> **Instructions for the task**
Please give the data again in full, exactly as provided.

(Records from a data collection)
Content starts

(** A record whose value does not change the downcast decision leaves
    the other rows of the frame as they are. *)
Lemma main_frame_drop : forall tn r32 rs1 r rs2,
  fits32 r32 (tn (raw_time_spent_seconds r)) = true ->
  main_frame tn r32 (rs1 ++ rs2) =
    map (numeric_row (downcast_float r32
           (map (fun r => tn (raw_time_spent_seconds r)) (rs1 ++ r :: rs2))) tn) rs1 ++
    map (numeric_row (downcast_float r32
           (map (fun r => tn (raw_time_spent_seconds r)) (rs1 ++ r :: rs2))) tn) rs2.
Proof.
  intros tn r32 rs1 r rs2 H; unfold main_frame; cbv zeta.
  assert (E : downcast_float r32 (map (fun r => tn (raw_time_spent_seconds r)) (rs1 ++ rs2)) =
              downcast_float r32 (map (fun r => tn (raw_time_spent_seconds r)) (rs1 ++ r :: rs2))).
  { unfold downcast_float; rewrite !map_app, !forallb_app; simpl; rewrite H; reflexivity. }
  rewrite E; apply map_app.
Qed.

Lemma with_months_drop : forall g c A x B,
  infer_format g (map worklog_start (A ++ x :: B)) =
    infer_format g (map worklog_start (A ++ B)) ->
  drop_row (List.length A) (with_months g c (A ++ x :: B)) = with_months g c (A ++ B).
Proof.
  intros g c A x B H; unfold with_months; rewrite H; cbv zeta.
  generalize (infer_format g (map worklog_start (A ++ B))); intros fmt.
  apply drop_row_map.
Qed.

(** With a record that fits the downcast and does not fix the date
    format, the frame with months of the other records is that of the
    records without it. *)
Lemma frame_drop : forall tn r32 g c rs1 r rs2,
  fits32 r32 (tn (raw_time_spent_seconds r)) = true ->
  skipped_for_guess (raw_worklog_start r) = true \/
  existsb (fun r' => negb (skipped_for_guess (raw_worklog_start r'))) rs1 = true ->
  drop_row (List.length rs1) (with_months g c (main_frame tn r32 (rs1 ++ r :: rs2))) =
  with_months g c (main_frame tn r32 (rs1 ++ rs2)).
Proof.
  intros tn r32 g c rs1 r rs2 Hf Hg.
  rewrite main_frame_mid, (main_frame_drop tn r32 rs1 r rs2 Hf).
  rewrite <- (length_map (numeric_row (downcast_float r32
           (map (fun r => tn (raw_time_spent_seconds r)) (rs1 ++ r :: rs2))) tn) rs1).
  apply with_months_drop.
  unfold infer_format; rewrite !map_app; simpl.
  rewrite first_non_null_skip; [reflexivity|].
  destruct Hg as [Hg|Hg]; [left; exact Hg|right].
  rewrite !existsb_map; exact Hg.
Qed.

(** A row whose seconds are not finite is dropped before the groups are
    formed. *)
Lemma tables_skip_nonfin : forall M1 m M2,
  is_fin (time_spent_seconds m) = false ->
  tables_of_frame (M1 ++ m :: M2) = tables_of_frame (M1 ++ M2).
Proof.
  intros M1 m M2 H; unfold tables_of_frame, average_after_months; cbv zeta.
  rewrite filter_map_skip; [reflexivity|].
  simpl; rewrite is_fin_replace_inf; exact H.
Qed.

Lemma tables_drop_nonfin_row : forall (h : frame_row -> frame_row) F1 fr F2,
  is_fin (time_spent_seconds (h fr)) = false ->
  tables_of_frame (map h (F1 ++ fr :: F2)) =
  tables_of_frame (drop_row (List.length F1) (map h (F1 ++ fr :: F2))).
Proof.
  intros h F1 fr F2 H; rewrite map_app; simpl.
  rewrite <- (length_map h F1), drop_row_mid; apply tables_skip_nonfin; exact H.
Qed.

End AggFacts.

(** C8. A record whose [time_spent_seconds] coerces to a non-finite value
    ([NaN] for a failed coercion such as ["NaN"], or an infinity such as
    ["Infinity"]) is dropped from the frame before the groups are formed:
    for every record sequence, both per-(user, month) tables (the mean of
    [calculate_average_time] and the sum of
    [plot_total_time_spent_per_tester]) are those of the frame without
    that record's row, the month column and the float dtype of the other
    rows being computed on the whole column (a zero in its place would
    change the mean). Its value never changes the float32 downcast; its
    date can still fix the format [pd.to_datetime] infers for the column
    when it is the first usable date. When its date is skipped by that
    inference, or an earlier record has a usable date, the tables are the
    same as for the records without it. *)
Theorem monthly_tables_drop_nonfinite : forall to_numeric round32 guess cell rs1 r rs2,
  JiraPlot.is_fin (to_numeric (JiraPlot.raw_time_spent_seconds r)) = false ->
  JiraPlot.monthly_tables to_numeric round32 guess cell (rs1 ++ r :: rs2) =
    JiraPlot.tables_of_frame
      (JiraPlot.drop_row (List.length rs1)
         (JiraPlot.with_months guess cell
            (JiraPlot.main_frame to_numeric round32 (rs1 ++ r :: rs2)))) /\
  (JiraPlot.skipped_for_guess (JiraPlot.raw_worklog_start r) = true \/
   existsb (fun r' => negb (JiraPlot.skipped_for_guess (JiraPlot.raw_worklog_start r'))) rs1
     = true ->
   JiraPlot.monthly_tables to_numeric round32 guess cell (rs1 ++ r :: rs2) =
   JiraPlot.monthly_tables to_numeric round32 guess cell (rs1 ++ rs2)).
Proof.
  intros tn r32 g c rs1 r rs2 H.
  assert (H1 : JiraPlot.monthly_tables tn r32 g c (rs1 ++ r :: rs2) =
    JiraPlot.tables_of_frame
      (JiraPlot.drop_row (List.length rs1)
         (JiraPlot.with_months g c (JiraPlot.main_frame tn r32 (rs1 ++ r :: rs2))))).
  { change (JiraPlot.monthly_tables tn r32 g c (rs1 ++ r :: rs2)) with
      (JiraPlot.tables_of_frame
         (JiraPlot.with_months g c (JiraPlot.main_frame tn r32 (rs1 ++ r :: rs2)))).
    rewrite AggFacts.main_frame_mid.
    rewrite <- (length_map (JiraPlot.numeric_row (JiraPlot.downcast_float r32
           (map (fun r => tn (JiraPlot.raw_time_spent_seconds r)) (rs1 ++ r :: rs2))) tn) rs1).
    unfold JiraPlot.with_months at 1 2; cbv zeta.
    apply AggFacts.tables_drop_nonfin_row.
    simpl; apply AggFacts.is_fin_conv; exact H. }
  split; [exact H1|].
  intros Hg; rewrite H1, (AggFacts.frame_drop tn r32 g c rs1 r rs2); [reflexivity| |exact Hg].
  apply AggFacts.fits32_nonfin; exact H.
Qed.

Content ends

> **Result of the exercise**
(** A record whose value does not change the downcast decision leaves
    the other rows of the frame as they are. *)
Lemma main_frame_drop : forall tn r32 rs1 r rs2,
  fits32 r32 (tn (raw_time_spent_seconds r)) = true ->
  main_frame tn r32 (rs1 ++ rs2) =
    map (numeric_row (downcast_float r32
           (map (fun r => tn (raw_time_spent_seconds r)) (rs1 ++ r :: rs2))) tn) rs1 ++
    map (numeric_row (downcast_float r32
           (map (fun r => tn (raw_time_spent_seconds r)) (rs1 ++ r :: rs2))) tn) rs2.
Proof.
  intros tn r32 rs1 r rs2 H; unfold main_frame; cbv zeta.
  assert (E : downcast_float r32 (map (fun r => tn (raw_time_spent_seconds r)) (rs1 ++ rs2)) =
              downcast_float r32 (map (fun r => tn (raw_time_spent_seconds r)) (rs1 ++ r :: rs2))).
  { unfold downcast_float; rewrite !map_app, !forallb_app; simpl; rewrite H; reflexivity. }
  rewrite E; apply map_app.
Qed.

Lemma with_months_drop : forall g c A x B,
  infer_format g (map worklog_start (A ++ x :: B)) =
    infer_format g (map worklog_start (A ++ B)) ->
  drop_row (List.length A) (with_months g c (A ++ x :: B)) = with_months g c (A ++ B).
Proof.
  intros g c A x B H; unfold with_months; rewrite H; cbv zeta.
  generalize (infer_format g (map worklog_start (A ++ B))); intros fmt.
  apply drop_row_map.
Qed.

(** With a record that fits the downcast and does not fix the date
    format, the frame with months of the other records is that of the
    records without it. *)
Lemma frame_drop : forall tn r32 g c rs1 r rs2,
  fits32 r32 (tn (raw_time_spent_seconds r)) = true ->
  skipped_for_guess (raw_worklog_start r) = true \/
  existsb (fun r' => negb (skipped_for_guess (raw_worklog_start r'))) rs1 = true ->
  drop_row (List.length rs1) (with_months g c (main_frame tn r32 (rs1 ++ r :: rs2))) =
  with_months g c (main_frame tn r32 (rs1 ++ rs2)).
Proof.
  intros tn r32 g c rs1 r rs2 Hf Hg.
  rewrite main_frame_mid, (main_frame_drop tn r32 rs1 r rs2 Hf).
  rewrite <- (length_map (numeric_row (downcast_float r32
           (map (fun r => tn (raw_time_spent_seconds r)) (rs1 ++ r :: rs2))) tn) rs1).
  apply with_months_drop.
  unfold infer_format; rewrite !map_app; simpl.
  rewrite first_non_null_skip; [reflexivity|].
  destruct Hg as [Hg|Hg]; [left; exact Hg|right].
  rewrite !existsb_map; exact Hg.
Qed.

(** A row whose seconds are not finite is dropped before the groups are
    formed. *)
Lemma tables_skip_nonfin : forall M1 m M2,
  is_fin (time_spent_seconds m) = false ->
  tables_of_frame (M1 ++ m :: M2) = tables_of_frame (M1 ++ M2).
Proof.
  intros M1 m M2 H; unfold tables_of_frame, average_after_months; cbv zeta.
  rewrite filter_map_skip; [reflexivity|].
  simpl; rewrite is_fin_replace_inf; exact H.
Qed.

Lemma tables_drop_nonfin_row : forall (h : frame_row -> frame_row) F1 fr F2,
  is_fin (time_spent_seconds (h fr)) = false ->
  tables_of_frame (map h (F1 ++ fr :: F2)) =
  tables_of_frame (drop_row (List.length F1) (map h (F1 ++ fr :: F2))).
Proof.
  intros h F1 fr F2 H; rewrite map_app; simpl.
  rewrite <- (length_map h F1), drop_row_mid; apply tables_skip_nonfin; exact H.
Qed.

End AggFacts.

(** C8. A record whose [time_spent_seconds] coerces to a non-finite value
    ([NaN] for a failed coercion such as ["NaN"], or an infinity such as
    ["Infinity"]) is dropped from the frame before the groups are formed:
    for every record sequence, both per-(user, month) tables (the mean of
    [calculate_average_time] and the sum of
    [plot_total_time_spent_per_tester]) are those of the frame without
    that record's row, the month column and the float dtype of the other
    rows being computed on the whole column (a zero in its place would
    change the mean). Its value never changes the float32 downcast; its
    date can still fix the format [pd.to_datetime] infers for the column
    when it is the first usable date. When its date is skipped by that
    inference, or an earlier record has a usable date, the tables are the
    same as for the records without it. *)
Theorem monthly_tables_drop_nonfinite : forall to_numeric round32 guess cell rs1 r rs2,
  JiraPlot.is_fin (to_numeric (JiraPlot.raw_time_spent_seconds r)) = false ->
  JiraPlot.monthly_tables to_numeric round32 guess cell (rs1 ++ r :: rs2) =
    JiraPlot.tables_of_frame
      (JiraPlot.drop_row (List.length rs1)
         (JiraPlot.with_months guess cell
            (JiraPlot.main_frame to_numeric round32 (rs1 ++ r :: rs2)))) /\
  (JiraPlot.skipped_for_guess (JiraPlot.raw_worklog_start r) = true \/
   existsb (fun r' => negb (JiraPlot.skipped_for_guess (JiraPlot.raw_worklog_start r'))) rs1
     = true ->
   JiraPlot.monthly_tables to_numeric round32 guess cell (rs1 ++ r :: rs2) =
   JiraPlot.monthly_tables to_numeric round32 guess cell (rs1 ++ rs2)).
Proof.
  intros tn r32 g c rs1 r rs2 H.
  assert (H1 : JiraPlot.monthly_tables tn r32 g c (rs1 ++ r :: rs2) =
    JiraPlot.tables_of_frame
      (JiraPlot.drop_row (List.length rs1)
         (JiraPlot.with_months g c (JiraPlot.main_frame tn r32 (rs1 ++ r :: rs2))))).
  { change (JiraPlot.monthly_tables tn r32 g c (rs1 ++ r :: rs2)) with
      (JiraPlot.tables_of_frame
         (JiraPlot.with_months g c (JiraPlot.main_frame tn r32 (rs1 ++ r :: rs2)))).
    rewrite AggFacts.main_frame_mid.
    rewrite <- (length_map (JiraPlot.numeric_row (JiraPlot.downcast_float r32
           (map (fun r => tn (JiraPlot.raw_time_spent_seconds r)) (rs1 ++ r :: rs2))) tn) rs1).
    unfold JiraPlot.with_months at 1 2; cbv zeta.
    apply AggFacts.tables_drop_nonfin_row.
    simpl; apply AggFacts.is_fin_conv; exact H. }
  split; [exact H1|].
  intros Hg; rewrite H1, (AggFacts.frame_drop tn r32 g c rs1 r rs2); [reflexivity| |exact Hg].
  apply AggFacts.fits32_nonfin; exact H.
Qed.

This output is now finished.